Altho the City of Rowlett isn't supposed to be making a profit, the city still has the cost squeeze, and it still must function. If the cost of running the city is going up, the city must raise taxes or cut services in order to continue functioning.
If there is one thing on which you can bet the farm, it is the fact that the cost of lemonade and the cost of running of the City of Rowlett are both going to go up. It is inevitable. It can't be helped. One can try to cut costs without harming product or service, but one can only go so far. There is nothing wrong with being prudent and economical, but there is a limit. A point of diminishing returns is also inevitable. The lemonade becomes sugar water and the City of Rowlett begins to fail with withering parks, streets and alleys breaking apart, disgruntled employees and lack of civic pride. Rowlett would cease to be a neat place.

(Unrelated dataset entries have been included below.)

(** * block-vhd: the dynamic / differencing write path of the asynchronous
      VHD driver (drivers/block-vhd.c), embedded as executable functions over
      an explicit driver state.

    Conventions of the embedding.
    - Unsigned C integers are [Z] with the wrap-around written out ([u32],
      [u64]); [vhd_flag_t] words are [Z] manipulated with [Z.land], [Z.lor]
      and [Z.lnot], as the [test_vhd_flag] / [set_vhd_flag] /
      [clear_vhd_flag] macros do.
    - Pointers to [struct vhd_request] are references [rref] into the request
      store of the state ([vreq_list], [bat.req], [bat.zero_req] and the
      request embedded in every bitmap); the intrusive [next] links and the
      [head] / [tail] pointers of [struct vhd_req_list] are kept as they are
      in the source, so that aliasing and stale links are visible.
    - Pointers to [struct vhd_bitmap] (and to the transaction embedded in it)
      are indices into [bitmap_list].
    - The code runs in a state-and-fault monad: [ASSERT] (compiled in, since
      ASSERTING is 1) stops the run with [AssertionFailed], a NULL
      dereference with [NullPointer], an access outside an array with
      [OutOfBounds].
    - Loops that follow [next] links, and the mutual recursion of the
      transaction finishers, are structural on a bound taken from the state
      ([chain_fuel], [tx_fuel]); a run that exhausts its bound ends in
      [OutOfFuel], which the lemmas on [returns] exclude where the source
      terminates.
    - The caller callbacks are external code: every invocation is recorded in
      [cb_log] and its return value is given by [cb_ret].
    - Profiling and debug output ([tp_log], [DBG], [TRACE] and the statistics
      counters they print) have no effect on the driver and are left out. *)

From Stdlib Require Import ZArith List Lia Bool.
From stdpp Require Import base option list.
Import ListNotations.
Local Open Scope Z_scope.

(** ** Constants *)

Definition VHD_CACHE_SIZE : nat := 32.

Definition VHD_OP_BAT_WRITE : Z := 0.
Definition VHD_OP_DATA_READ : Z := 1.
Definition VHD_OP_DATA_WRITE : Z := 2.
Definition VHD_OP_BITMAP_READ : Z := 3.
Definition VHD_OP_BITMAP_WRITE : Z := 4.
Definition VHD_OP_ZERO_BM_WRITE : Z := 5.

Definition VHD_BM_BAT_LOCKED : Z := 0.
Definition VHD_BM_BAT_CLEAR : Z := 1.
Definition VHD_BM_BIT_CLEAR : Z := 2.
Definition VHD_BM_BIT_SET : Z := 3.
Definition VHD_BM_NOT_CACHED : Z := 4.
Definition VHD_BM_READ_PENDING : Z := 5.

Definition VHD_FLAG_BAT_LOCKED : Z := 1.
Definition VHD_FLAG_BAT_WRITE_STARTED : Z := 2.

Definition VHD_FLAG_BM_UPDATE_BAT : Z := 1.
Definition VHD_FLAG_BM_WRITE_PENDING : Z := 2.
Definition VHD_FLAG_BM_READ_PENDING : Z := 4.
Definition VHD_FLAG_BM_LOCKED : Z := 8.

Definition VHD_FLAG_REQ_UPDATE_BAT : Z := 1.
Definition VHD_FLAG_REQ_UPDATE_BITMAP : Z := 2.
Definition VHD_FLAG_REQ_QUEUED : Z := 4.
Definition VHD_FLAG_REQ_FINISHED : Z := 8.

Definition VHD_FLAG_TX_LIVE : Z := 1.
Definition VHD_FLAG_TX_UPDATE_BAT : Z := 2.

(** errno.h (Linux). *)
Definition EIO : Z := 5.
Definition ENOMEM : Z := 12.
Definition EBUSY : Z := 16.
Definition EINVAL : Z := 22.

(** Modelled from the spec: vhd.h is not among the sources; the spec gives the
    BAT sentinel [UNUSED = 0xFFFFFFFF], the sector size 512 and the three
    disk shapes. *)
Definition DD_BLK_UNUSED : Z := 4294967295.
Definition VHD_SECTOR_SHIFT : Z := 9.
Definition VHD_SECTOR_SIZE : Z := 512.

Inductive hd_type := HD_TYPE_FIXED | HD_TYPE_DYNAMIC | HD_TYPE_DIFF.

Definition hd_type_eqb (a b : hd_type) : bool :=
  match a, b with
  | HD_TYPE_FIXED, HD_TYPE_FIXED
  | HD_TYPE_DYNAMIC, HD_TYPE_DYNAMIC
  | HD_TYPE_DIFF, HD_TYPE_DIFF => true
  | _, _ => false
  end.

(** ** Machine integers and flag words *)

Definition u32 (z : Z) : Z := z mod 2 ^ 32.
Definition u64 (z : Z) : Z := z mod 2 ^ 64.

(** [(int) x] for an unsigned [x]: two's complement on 32 bits. *)
Definition to_int (z : Z) : Z :=
  let w := z mod 2 ^ 32 in if w <? 2 ^ 31 then w else w - 2 ^ 32.

Definition MIN (a b : Z) : Z := if a <? b then a else b.

Definition test_vhd_flag (word flag : Z) : bool := negb (Z.land word flag =? 0).
Definition set_vhd_flag (word flag : Z) : Z := Z.lor word flag.
Definition clear_vhd_flag (word flag : Z) : Z := Z.land word (Z.lnot flag).

Definition secs_round_up (bytes : Z) : Z :=
  Z.shiftr (bytes + (VHD_SECTOR_SIZE - 1)) VHD_SECTOR_SHIFT.

(** ** Data model *)

(** A pointer to a [struct vhd_request]. *)
Inductive rref :=
| RData (i : nat)        (* &s->vreq_list[i] *)
| RBat                   (* &s->bat.req *)
| RZero                  (* &s->bat.zero_req *)
| RBm (slot : nat).      (* &s->bitmap_list[slot].req *)

Definition rref_eqb (a b : rref) : bool :=
  match a, b with
  | RData i, RData j => Nat.eqb i j
  | RBat, RBat => true
  | RZero, RZero => true
  | RBm i, RBm j => Nat.eqb i j
  | _, _ => false
  end.

Definition opt_rref_eqb (a : option rref) (b : rref) : bool :=
  match a with Some x => rref_eqb x b | None => false end.

Record vhd_req_list := mk_req_list {
  head : option rref;
  tail : option rref
}.

Record vhd_transaction := mk_tx {
  tx_error : Z;
  tx_closed : Z;
  tx_started : Z;
  tx_finished : Z;
  tx_status : Z;
  tx_requests : vhd_req_list
}.

(** [req_cb] is the callback pointer (0 is NULL); [req_tx] points to the
    transaction embedded in the bitmap at that index of [bitmap_list]. *)
Record vhd_request := mk_req {
  req_id : Z;
  req_error : Z;
  req_buf : Z;
  req_op : Z;
  req_nr_secs : Z;
  req_lsec : Z;
  req_private : Z;
  req_flags : Z;
  req_cb : Z;
  req_next : option rref;
  req_tx : option nat
}.

(** The 512-byte buffer of [bat.req] is kept as [bat_buf]; the BAT itself
    is the array of [hdr.max_bat_size] entries that [alloc_bat] allocates. *)
Record vhd_bat := mk_bat {
  bat_bat : list Z;
  bat_status : Z;
  pbw_blk : Z;
  pbw_offset : Z;
  bat_req : vhd_request;
  bat_buf : list Z;
  bat_zero_req : vhd_request
}.

(** [map] and [shadow] are the two bit arrays of a bitmap, read as one
    number: bit [n] of the number is bit [n mod 64] of word [n / 64], which
    is what [test_bit] reads. *)
Record vhd_bitmap := mk_bitmap {
  bm_blk : Z;
  bm_seqno : Z;
  bm_status : Z;
  bm_map : Z;
  bm_shadow : Z;
  bm_tx : vhd_transaction;
  bm_queue : vhd_req_list;
  bm_waiting : vhd_req_list;
  bm_req : vhd_request
}.

(** A prepared control block: the request it belongs to ([io->data]), the
    direction, the byte count and the file offset. *)
Record iocb := mk_iocb {
  io_data : rref;
  io_write : bool;
  io_nbytes : Z;
  io_offset : Z
}.

(** One invocation of a caller callback: [cb (dd, err, sector, count, id,
    private)]. *)
Record cb_call := mk_cb_call {
  cc_cb : Z;
  cc_error : Z;
  cc_sector : Z;
  cc_nr_secs : Z;
  cc_id : Z;
  cc_private : Z
}.

(** [bitmap_free] and [vreq_free] are the two free stacks (top first);
    [aio_ctx] is the kernel side of the asynchronous context: the control
    blocks submitted and not yet reaped. *)
Record vhd_state := mk_state {
  ftr_type : hd_type;
  hdr_max_bat_size : Z;
  hdr_table_offset : Z;
  spp : Z;
  spb : Z;
  next_db : Z;
  bat : vhd_bat;
  bm_lru : Z;
  bm_secs : Z;
  bitmap : list (option nat);
  bitmap_free : list nat;
  bitmap_list : list vhd_bitmap;
  vreq_free : list rref;
  vreq_list : list vhd_request;
  iocb_queue : list iocb;
  aio_ctx : list iocb;
  cb_log : list cb_call
}.

(** ** Field updates *)

Definition with_next_db (v : Z) (s : vhd_state) : vhd_state :=
  mk_state (ftr_type s) (hdr_max_bat_size s) (hdr_table_offset s) (spp s) (spb s)
    v (bat s) (bm_lru s) (bm_secs s) (bitmap s) (bitmap_free s) (bitmap_list s)
    (vreq_free s) (vreq_list s) (iocb_queue s) (aio_ctx s) (cb_log s).

Definition with_bat (v : vhd_bat) (s : vhd_state) : vhd_state :=
  mk_state (ftr_type s) (hdr_max_bat_size s) (hdr_table_offset s) (spp s) (spb s)
    (next_db s) v (bm_lru s) (bm_secs s) (bitmap s) (bitmap_free s) (bitmap_list s)
    (vreq_free s) (vreq_list s) (iocb_queue s) (aio_ctx s) (cb_log s).

Definition with_bm_lru (v : Z) (s : vhd_state) : vhd_state :=
  mk_state (ftr_type s) (hdr_max_bat_size s) (hdr_table_offset s) (spp s) (spb s)
    (next_db s) (bat s) v (bm_secs s) (bitmap s) (bitmap_free s) (bitmap_list s)
    (vreq_free s) (vreq_list s) (iocb_queue s) (aio_ctx s) (cb_log s).

Definition with_bitmap (v : list (option nat)) (s : vhd_state) : vhd_state :=
  mk_state (ftr_type s) (hdr_max_bat_size s) (hdr_table_offset s) (spp s) (spb s)
    (next_db s) (bat s) (bm_lru s) (bm_secs s) v (bitmap_free s) (bitmap_list s)
    (vreq_free s) (vreq_list s) (iocb_queue s) (aio_ctx s) (cb_log s).

Definition with_bitmap_free (v : list nat) (s : vhd_state) : vhd_state :=
  mk_state (ftr_type s) (hdr_max_bat_size s) (hdr_table_offset s) (spp s) (spb s)
    (next_db s) (bat s) (bm_lru s) (bm_secs s) (bitmap s) v (bitmap_list s)
    (vreq_free s) (vreq_list s) (iocb_queue s) (aio_ctx s) (cb_log s).

Definition with_bitmap_list (v : list vhd_bitmap) (s : vhd_state) : vhd_state :=
  mk_state (ftr_type s) (hdr_max_bat_size s) (hdr_table_offset s) (spp s) (spb s)
    (next_db s) (bat s) (bm_lru s) (bm_secs s) (bitmap s) (bitmap_free s) v
    (vreq_free s) (vreq_list s) (iocb_queue s) (aio_ctx s) (cb_log s).

Definition with_vreq_free (v : list rref) (s : vhd_state) : vhd_state :=
  mk_state (ftr_type s) (hdr_max_bat_size s) (hdr_table_offset s) (spp s) (spb s)
    (next_db s) (bat s) (bm_lru s) (bm_secs s) (bitmap s) (bitmap_free s) (bitmap_list s)
    v (vreq_list s) (iocb_queue s) (aio_ctx s) (cb_log s).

So, if raising the price of lemonade or the tax rate of Rowlett is not feasible, what can be done? Well, the lemonade stand is in a lot of trouble. I fear the lemonade stand is destined for failure. However, the City of Rowlett still has a card to draw. The City of Rowlett can work on their tax base. If the City of Rowlett can increase their tax base more than the increased cost of running the government, the individual taxpayers tax bill should not go up and may come down. What a deal!!
Here's some math you have to grasp, tho.
If the cost of running city hall goes up 5% in a year, and the value of the tax base goes up 5%, then it's a push, right? The value of the tax base went up exactly the amount of the tax increase. Everything's cool, right? WRONG!! Your tax bill just went up 5%. The tax base must increase MORE than the increased cost of running the government in order to stay with the same out of pocket tax bill or perhaps lower the tax rate. In this example, if the tax base increased by 10%, the taxpayer would have received a 5% tax cut. Therefore, the tax base is very important, maybe the most important consideration, in controlling your out of pocket tax bill. This blog is almost totally focused on improving Rowlett's tax base. It infuriates me when dumb, or self serving miscues are made that damages Rowlett's legitimate opportunities to increase it's tax base.......like turning down upscale residential developments in favor of office buildings and warehouses that won't be in Rowlett within our lifetimes.
Now, a few brief words about life style. Life style encourages demand. If you live in a nice place, other people want to live there, too. If there is no more land to build homes, then the price (value) of your house goes up in the ensuing bidding wars. Those increased values will not cut your taxes. However, it will add value to your balance sheet. When you sell, you will be most happy. It would be easy to say, "Stop building houses!! Build something else so our house value will go up!!" Well, not so fast, Murphy. There are other things to consider. If homes of over $300K are being built for families with household incomes of over $150K per year are moving to Rowlett. what are they going to demand in services, restaurants, boutiques, movie houses, etc? Office and warehouse workers will not spend much money in Rowlett.......they will go home to spend their money, but big income residents will spend money. The big new homes are part of the lifestyle. They will create image and bring tax base revenue into the city quickly. A warehouse won't. You'll have to give away 10 years of freebies to get them; they will have only a few employees; and those employees, if they live somewhere other than Rowlett, will spend their money at their home.
Formula to reduce taxes? Work on the tax base!!